Segment Start: INPUT DATA

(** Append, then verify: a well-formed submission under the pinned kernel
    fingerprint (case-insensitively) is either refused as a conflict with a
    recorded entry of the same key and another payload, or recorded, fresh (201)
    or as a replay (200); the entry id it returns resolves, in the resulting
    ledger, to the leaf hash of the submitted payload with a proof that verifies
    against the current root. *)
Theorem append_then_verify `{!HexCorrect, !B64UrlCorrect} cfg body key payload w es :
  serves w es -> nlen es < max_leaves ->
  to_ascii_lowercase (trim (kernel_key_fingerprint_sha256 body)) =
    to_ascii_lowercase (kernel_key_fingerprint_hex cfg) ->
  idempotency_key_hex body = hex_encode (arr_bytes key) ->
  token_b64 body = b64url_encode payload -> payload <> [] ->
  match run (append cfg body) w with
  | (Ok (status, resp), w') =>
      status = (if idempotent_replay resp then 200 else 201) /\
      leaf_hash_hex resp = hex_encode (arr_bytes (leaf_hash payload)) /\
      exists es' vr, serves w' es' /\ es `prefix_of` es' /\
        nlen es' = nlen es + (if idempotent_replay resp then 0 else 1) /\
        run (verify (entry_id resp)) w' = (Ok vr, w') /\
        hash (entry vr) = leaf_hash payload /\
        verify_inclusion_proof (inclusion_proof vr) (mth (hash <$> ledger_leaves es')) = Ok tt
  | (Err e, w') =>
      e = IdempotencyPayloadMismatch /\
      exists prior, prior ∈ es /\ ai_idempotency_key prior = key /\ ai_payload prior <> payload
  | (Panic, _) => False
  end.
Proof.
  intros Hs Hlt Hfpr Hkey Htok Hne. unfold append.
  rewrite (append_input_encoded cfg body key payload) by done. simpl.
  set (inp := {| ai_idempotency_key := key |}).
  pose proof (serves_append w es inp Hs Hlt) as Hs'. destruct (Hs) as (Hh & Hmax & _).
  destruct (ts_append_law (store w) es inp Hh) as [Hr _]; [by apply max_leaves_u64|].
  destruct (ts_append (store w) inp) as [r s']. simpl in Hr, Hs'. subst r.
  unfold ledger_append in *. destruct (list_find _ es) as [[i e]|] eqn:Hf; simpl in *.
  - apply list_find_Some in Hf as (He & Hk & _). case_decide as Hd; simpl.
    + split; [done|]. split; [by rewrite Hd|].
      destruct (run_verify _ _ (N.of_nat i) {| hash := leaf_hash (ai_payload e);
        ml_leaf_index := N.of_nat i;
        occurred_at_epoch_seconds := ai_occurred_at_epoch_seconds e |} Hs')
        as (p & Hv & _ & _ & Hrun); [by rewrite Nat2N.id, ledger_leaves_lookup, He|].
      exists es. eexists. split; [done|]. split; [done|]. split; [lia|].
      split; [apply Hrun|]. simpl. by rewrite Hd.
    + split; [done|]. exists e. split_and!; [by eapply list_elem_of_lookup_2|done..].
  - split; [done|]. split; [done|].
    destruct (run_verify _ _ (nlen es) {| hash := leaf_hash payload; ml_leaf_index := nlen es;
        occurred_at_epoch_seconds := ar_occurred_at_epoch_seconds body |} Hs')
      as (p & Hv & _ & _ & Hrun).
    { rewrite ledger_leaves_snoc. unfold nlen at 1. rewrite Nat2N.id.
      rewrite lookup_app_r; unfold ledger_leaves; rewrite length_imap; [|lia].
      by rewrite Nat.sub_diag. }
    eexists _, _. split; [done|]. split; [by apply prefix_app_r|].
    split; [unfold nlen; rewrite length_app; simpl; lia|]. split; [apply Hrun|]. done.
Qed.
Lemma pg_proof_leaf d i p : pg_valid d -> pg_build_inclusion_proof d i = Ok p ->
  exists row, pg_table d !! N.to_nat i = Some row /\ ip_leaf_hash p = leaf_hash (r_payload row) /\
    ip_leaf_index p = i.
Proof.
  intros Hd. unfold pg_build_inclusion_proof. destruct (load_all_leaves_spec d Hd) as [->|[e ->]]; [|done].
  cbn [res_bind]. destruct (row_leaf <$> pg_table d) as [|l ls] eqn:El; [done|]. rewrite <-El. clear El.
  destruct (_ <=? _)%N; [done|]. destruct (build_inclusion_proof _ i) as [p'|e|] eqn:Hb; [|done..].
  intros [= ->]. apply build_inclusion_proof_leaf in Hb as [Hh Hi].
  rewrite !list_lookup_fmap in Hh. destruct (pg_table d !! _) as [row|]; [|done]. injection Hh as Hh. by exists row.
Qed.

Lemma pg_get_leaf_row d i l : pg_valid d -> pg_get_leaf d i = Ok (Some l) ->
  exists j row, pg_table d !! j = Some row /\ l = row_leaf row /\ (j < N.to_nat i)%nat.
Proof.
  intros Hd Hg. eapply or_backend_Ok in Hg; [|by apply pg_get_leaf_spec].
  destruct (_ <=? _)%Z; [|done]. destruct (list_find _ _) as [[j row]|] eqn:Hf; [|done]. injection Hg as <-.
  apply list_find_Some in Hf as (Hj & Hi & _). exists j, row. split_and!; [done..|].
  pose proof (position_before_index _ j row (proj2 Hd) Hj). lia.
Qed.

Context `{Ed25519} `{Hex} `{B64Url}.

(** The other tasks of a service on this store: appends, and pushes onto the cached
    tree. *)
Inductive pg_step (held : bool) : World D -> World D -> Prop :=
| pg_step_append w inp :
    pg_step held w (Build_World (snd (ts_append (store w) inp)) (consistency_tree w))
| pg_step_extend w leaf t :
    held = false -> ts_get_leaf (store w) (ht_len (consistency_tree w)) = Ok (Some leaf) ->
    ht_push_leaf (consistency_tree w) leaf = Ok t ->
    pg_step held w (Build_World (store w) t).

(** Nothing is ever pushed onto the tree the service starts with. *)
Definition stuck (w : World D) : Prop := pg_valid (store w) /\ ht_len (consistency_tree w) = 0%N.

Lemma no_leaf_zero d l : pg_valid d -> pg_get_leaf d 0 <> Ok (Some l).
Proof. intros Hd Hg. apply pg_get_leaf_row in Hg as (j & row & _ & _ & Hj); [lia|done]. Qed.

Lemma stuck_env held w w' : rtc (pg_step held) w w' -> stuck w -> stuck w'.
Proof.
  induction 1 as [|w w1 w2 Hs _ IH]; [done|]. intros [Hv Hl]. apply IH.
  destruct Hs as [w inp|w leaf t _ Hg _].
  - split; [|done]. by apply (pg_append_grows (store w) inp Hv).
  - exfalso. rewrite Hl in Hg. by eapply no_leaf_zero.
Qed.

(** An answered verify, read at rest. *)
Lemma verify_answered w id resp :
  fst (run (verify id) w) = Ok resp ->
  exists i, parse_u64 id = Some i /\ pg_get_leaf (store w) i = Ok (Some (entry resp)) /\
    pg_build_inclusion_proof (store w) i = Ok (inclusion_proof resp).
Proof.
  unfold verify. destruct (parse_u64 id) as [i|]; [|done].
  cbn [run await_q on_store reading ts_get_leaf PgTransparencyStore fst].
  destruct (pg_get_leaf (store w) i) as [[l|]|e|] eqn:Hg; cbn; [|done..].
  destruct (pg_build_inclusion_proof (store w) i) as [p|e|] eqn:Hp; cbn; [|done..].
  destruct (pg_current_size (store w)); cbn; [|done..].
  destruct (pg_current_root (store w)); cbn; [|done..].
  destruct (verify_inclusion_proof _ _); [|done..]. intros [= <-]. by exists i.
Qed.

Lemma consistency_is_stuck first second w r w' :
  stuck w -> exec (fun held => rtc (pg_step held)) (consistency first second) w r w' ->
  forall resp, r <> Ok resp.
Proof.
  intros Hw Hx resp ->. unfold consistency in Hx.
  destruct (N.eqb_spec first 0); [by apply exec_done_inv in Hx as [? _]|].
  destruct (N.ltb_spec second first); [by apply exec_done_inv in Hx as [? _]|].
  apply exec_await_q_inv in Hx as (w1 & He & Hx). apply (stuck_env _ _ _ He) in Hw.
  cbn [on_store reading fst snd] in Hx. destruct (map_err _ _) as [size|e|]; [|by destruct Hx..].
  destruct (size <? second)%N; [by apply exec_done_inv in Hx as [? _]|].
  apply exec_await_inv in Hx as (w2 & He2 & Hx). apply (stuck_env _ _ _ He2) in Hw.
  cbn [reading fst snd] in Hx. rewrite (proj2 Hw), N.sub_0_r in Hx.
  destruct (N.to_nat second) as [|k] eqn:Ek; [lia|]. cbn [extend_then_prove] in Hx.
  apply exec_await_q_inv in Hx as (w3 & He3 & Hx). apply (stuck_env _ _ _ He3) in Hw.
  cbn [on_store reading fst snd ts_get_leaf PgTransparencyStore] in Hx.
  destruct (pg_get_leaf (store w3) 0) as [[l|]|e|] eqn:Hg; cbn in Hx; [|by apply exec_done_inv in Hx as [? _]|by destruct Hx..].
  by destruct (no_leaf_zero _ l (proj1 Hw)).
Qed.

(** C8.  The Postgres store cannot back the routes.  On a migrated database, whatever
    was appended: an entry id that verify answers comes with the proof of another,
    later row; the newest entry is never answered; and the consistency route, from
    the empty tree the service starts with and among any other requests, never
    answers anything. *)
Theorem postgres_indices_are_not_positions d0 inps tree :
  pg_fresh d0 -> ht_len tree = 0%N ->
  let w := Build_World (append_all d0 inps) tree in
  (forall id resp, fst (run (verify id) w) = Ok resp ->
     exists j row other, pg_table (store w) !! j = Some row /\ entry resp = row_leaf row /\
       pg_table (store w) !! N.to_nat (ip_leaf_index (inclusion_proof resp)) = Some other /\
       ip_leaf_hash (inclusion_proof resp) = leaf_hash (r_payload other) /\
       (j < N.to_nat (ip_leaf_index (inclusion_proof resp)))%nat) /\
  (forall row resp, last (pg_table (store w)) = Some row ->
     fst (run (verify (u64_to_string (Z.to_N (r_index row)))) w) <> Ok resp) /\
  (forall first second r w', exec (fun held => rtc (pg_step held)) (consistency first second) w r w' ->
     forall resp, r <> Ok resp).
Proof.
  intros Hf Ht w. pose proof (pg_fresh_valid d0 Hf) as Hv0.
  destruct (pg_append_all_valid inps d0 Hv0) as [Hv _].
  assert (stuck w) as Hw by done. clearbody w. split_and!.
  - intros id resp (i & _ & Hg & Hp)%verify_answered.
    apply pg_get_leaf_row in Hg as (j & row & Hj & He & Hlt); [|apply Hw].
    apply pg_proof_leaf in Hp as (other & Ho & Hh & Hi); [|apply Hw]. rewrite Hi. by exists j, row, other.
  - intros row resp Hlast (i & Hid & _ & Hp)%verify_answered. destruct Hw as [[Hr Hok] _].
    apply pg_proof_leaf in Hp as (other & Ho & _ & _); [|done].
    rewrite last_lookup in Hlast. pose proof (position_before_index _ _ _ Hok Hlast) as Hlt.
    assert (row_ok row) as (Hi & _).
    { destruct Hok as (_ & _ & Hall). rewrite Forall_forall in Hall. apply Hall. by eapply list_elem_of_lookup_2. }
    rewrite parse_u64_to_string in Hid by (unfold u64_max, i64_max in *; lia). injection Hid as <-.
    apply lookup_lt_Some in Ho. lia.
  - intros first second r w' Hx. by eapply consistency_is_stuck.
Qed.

Segment End: INPUT DATA

■ **EXERCISE DETAILS**: Go through the data above from its first line and copy each line exactly, stopping once the line with "status = (if" has been copied.

■ **TASK RESULT**:
(** Append, then verify: a well-formed submission under the pinned kernel
    fingerprint (case-insensitively) is either refused as a conflict with a
    recorded entry of the same key and another payload, or recorded, fresh (201)
    or as a replay (200); the entry id it returns resolves, in the resulting
    ledger, to the leaf hash of the submitted payload with a proof that verifies
    against the current root. *)
Theorem append_then_verify `{!HexCorrect, !B64UrlCorrect} cfg body key payload w es :
  serves w es -> nlen es < max_leaves ->
  to_ascii_lowercase (trim (kernel_key_fingerprint_sha256 body)) =
    to_ascii_lowercase (kernel_key_fingerprint_hex cfg) ->
  idempotency_key_hex body = hex_encode (arr_bytes key) ->
  token_b64 body = b64url_encode payload -> payload <> [] ->
  match run (append cfg body) w with
  | (Ok (status, resp), w') =>
      status = (if idempotent_replay resp then 200 else 201) /\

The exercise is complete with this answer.